For each line in the records, produce an exact copy.

[Stored data]

---

(** ** Policies whose code does not do what the test run says *)
Definition outcomes (pm : PolicyMap) (ps : PolicyStatement) : result xorp_exn bool * result xorp_exn bool :=
  (t <-! test_policy no_regex (fun s => sm !! s) pm vm "rip" 2 ps route ;; Ok (vt_accepted t),
   g <-! visit_policy vm pm "rip" 2 ps ;; c <-! filter_conf (set_map_get sm) g ;;
   r <-! pf_accept no_regex 2 (fst (pf_configure policy_backend_parse c pf_new)) route ;; Ok (snd r)).
(** A subroutine that ends with [next policy] also ends the policy that calls it: its later terms are not run. *)
Lemma next_policy_escapes :
  outcomes {[ "sub"%string := mkPolicy "sub" [mkTerm "a" [] [] [NodeNext FLOW_POLICY]] ]}
    (mkPolicy "main" [mkTerm "a" [NodeSubr "sub"] [] []; mkTerm "b" [] [] [NodeReject]]) = (Ok false, Ok true).
Proof. vm_compute. reflexivity. Qed.
(** What follows an accepting statement is done by the code and not by the test run. *)
Definition accept_first : PolicyStatement := mkPolicy "main" [mkTerm "a" [] [] [NodeAccept; NodeAssign "metric" None (NodeElem (EU32 9))]].
Lemma accept_comes_last :
  (t <-! test_policy no_regex (fun s => sm !! s) ∅ vm "rip" 1 accept_first route ;; Ok (vr_get (vt_vars t) RIP_VAR_METRIC)) = Ok (Some (EU32 2)) /\
  (g <-! visit_policy vm ∅ "rip" 1 accept_first ;; c <-! filter_conf (set_map_get sm) g ;;
   r <-! pf_accept no_regex 1 (fst (pf_configure policy_backend_parse c pf_new)) route ;; Ok (snd (sv_route (fst r)))) = Ok [WriteMetric 9].
Proof. split; vm_compute; reflexivity. Qed.
(** A policy named like a keyword cannot be read by the backend, and an empty text is no argument: the filter stays as it was. *)
Lemma keyword_names_fail :
  snd (pf_configure policy_backend_parse (get_ok "" (g <-! visit_policy vm ∅ "rip" 1 (mkPolicy "NEXT" []) ;; filter_conf (set_map_get sm) g)) pf_new) = Some PolicyException /\
  snd (pf_configure policy_backend_parse (get_ok "" (g <-! visit_policy vm ∅ "rip" 1 (mkPolicy "p" [mkTerm "t" [NodeBin OpEq (NodeElem (EStr "")) (NodeElem (EStr "a"))] [] []]) ;;
    filter_conf (set_map_get sm) g)) pf_new) = Some PolicyException.
Proof. split; vm_compute; reflexivity. Qed.
(** A next hop of a kind such as [discard] aborts the process when the route is committed. *)
Lemma nexthop_kind_aborts (a : IPv4) : vc_write (R := RipVars IPv4) RIP_VAR_NEXTHOP4 (EIPv4NextHop VAR_DISCARD a) route_start = Throw AssertFailed.
Proof. reflexivity. Qed.
(** A policy that calls itself passes the check of its dependencies, and neither the semantic check nor the code generator
    ever comes to an end of it: no fuel is enough. *)
Definition loops : PolicyStatement := mkPolicy "p" [mkTerm "a" [NodeSubr "p"%string] [] []].
Lemma recursive_policy_never_ends (fuel : nat) :
  visit_policy vm {[ "p"%string := loops ]} "rip" fuel loops = Throw Fatal /\
  forall s, sem_subr no_regex (fun s => sm !! s) {[ "p"%string := loops ]} vm "rip" PT_IMPORT fuel "p" s = Throw Fatal.
Proof.
  split.
  - assert (Hwith : forall subr g, (forall g, subr "p"%string g = Throw Fatal) -> gen_policy_with vm "rip" subr loops g = Throw Fatal).
    { intros subr g Hs. unfold gen_policy_with, gen_terms, gen_term, gen_nodes. cbn. by rewrite Hs. }
    apply Hwith. induction fuel as [|fuel IH]; intros g; [done|]. cbn [gen_subr]. apply Hwith, IH.
  - assert (Hwith : forall ssub s, (forall s, ssub "p"%string s = Throw Fatal) -> sem_policy_with no_regex (fun s => sm !! s) vm "rip" PT_IMPORT ssub loops s = Throw Fatal).
    { intros ssub s Hs. unfold sem_policy_with, sem_terms, sem_term, sem_nodes. cbn. by rewrite Hs. }
    induction fuel as [|fuel IH]; intros s; [done|]. cbn [sem_subr]. apply Hwith, IH.
Qed.
End Example.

---

> **RESULT**:
(** ** Policies whose code does not do what the test run says *)
Definition outcomes (pm : PolicyMap) (ps : PolicyStatement) : result xorp_exn bool * result xorp_exn bool :=
  (t <-! test_policy no_regex (fun s => sm !! s) pm vm "rip" 2 ps route ;; Ok (vt_accepted t),
   g <-! visit_policy vm pm "rip" 2 ps ;; c <-! filter_conf (set_map_get sm) g ;;
   r <-! pf_accept no_regex 2 (fst (pf_configure policy_backend_parse c pf_new)) route ;; Ok (snd r)).
(** A subroutine that ends with [next policy] also ends the policy that calls it: its later terms are not run. *)
Lemma next_policy_escapes :
  outcomes {[ "sub"%string := mkPolicy "sub" [mkTerm "a" [] [] [NodeNext FLOW_POLICY]] ]}
    (mkPolicy "main" [mkTerm "a" [NodeSubr "sub"] [] []; mkTerm "b" [] [] [NodeReject]]) = (Ok false, Ok true).
Proof. vm_compute. reflexivity. Qed.
(** What follows an accepting statement is done by the code and not by the test run. *)
Definition accept_first : PolicyStatement := mkPolicy "main" [mkTerm "a" [] [] [NodeAccept; NodeAssign "metric" None (NodeElem (EU32 9))]].
Lemma accept_comes_last :
  (t <-! test_policy no_regex (fun s => sm !! s) ∅ vm "rip" 1 accept_first route ;; Ok (vr_get (vt_vars t) RIP_VAR_METRIC)) = Ok (Some (EU32 2)) /\
  (g <-! visit_policy vm ∅ "rip" 1 accept_first ;; c <-! filter_conf (set_map_get sm) g ;;
   r <-! pf_accept no_regex 1 (fst (pf_configure policy_backend_parse c pf_new)) route ;; Ok (snd (sv_route (fst r)))) = Ok [WriteMetric 9].
Proof. split; vm_compute; reflexivity. Qed.
(** A policy named like a keyword cannot be read by the backend, and an empty text is no argument: the filter stays as it was. *)
Lemma keyword_names_fail :
  snd (pf_configure policy_backend_parse (get_ok "" (g <-! visit_policy vm ∅ "rip" 1 (mkPolicy "NEXT" []) ;; filter_conf (set_map_get sm) g)) pf_new) = Some PolicyException /\
  snd (pf_configure policy_backend_parse (get_ok "" (g <-! visit_policy vm ∅ "rip" 1 (mkPolicy "p" [mkTerm "t" [NodeBin OpEq (NodeElem (EStr "")) (NodeElem (EStr "a"))] [] []]) ;;
    filter_conf (set_map_get sm) g)) pf_new) = Some PolicyException.
Proof. split; vm_compute; reflexivity. Qed.
(** A next hop of a kind such as [discard] aborts the process when the route is committed. *)
Lemma nexthop_kind_aborts (a : IPv4) : vc_write (R := RipVars IPv4) RIP_VAR_NEXTHOP4 (EIPv4NextHop VAR_DISCARD a) route_start = Throw AssertFailed.
Proof. reflexivity. Qed.
(** A policy that calls itself passes the check of its dependencies, and neither the semantic check nor the code generator
    ever comes to an end of it: no fuel is enough. *)
Definition loops : PolicyStatement := mkPolicy "p" [mkTerm "a" [NodeSubr "p"%string] [] []].
Lemma recursive_policy_never_ends (fuel : nat) :
  visit_policy vm {[ "p"%string := loops ]} "rip" fuel loops = Throw Fatal /\
  forall s, sem_subr no_regex (fun s => sm !! s) {[ "p"%string := loops ]} vm "rip" PT_IMPORT fuel "p" s = Throw Fatal.
Proof.
  split.
  - assert (Hwith : forall subr g, (forall g, subr "p"%string g = Throw Fatal) -> gen_policy_with vm "rip" subr loops g = Throw Fatal).
    { intros subr g Hs. unfold gen_policy_with, gen_terms, gen_term, gen_nodes. cbn. by rewrite Hs. }
    apply Hwith. induction fuel as [|fuel IH]; intros g; [done|]. cbn [gen_subr]. apply Hwith, IH.
  - assert (Hwith : forall ssub s, (forall s, ssub "p"%string s = Throw Fatal) -> sem_policy_with no_regex (fun s => sm !! s) vm "rip" PT_IMPORT ssub loops s = Throw Fatal).
    { intros ssub s Hs. unfold sem_policy_with, sem_terms, sem_term, sem_nodes. cbn. by rewrite Hs. }
    induction fuel as [|fuel IH]; intros s; [done|]. cbn [sem_subr]. apply Hwith, IH.
Qed.
End Example.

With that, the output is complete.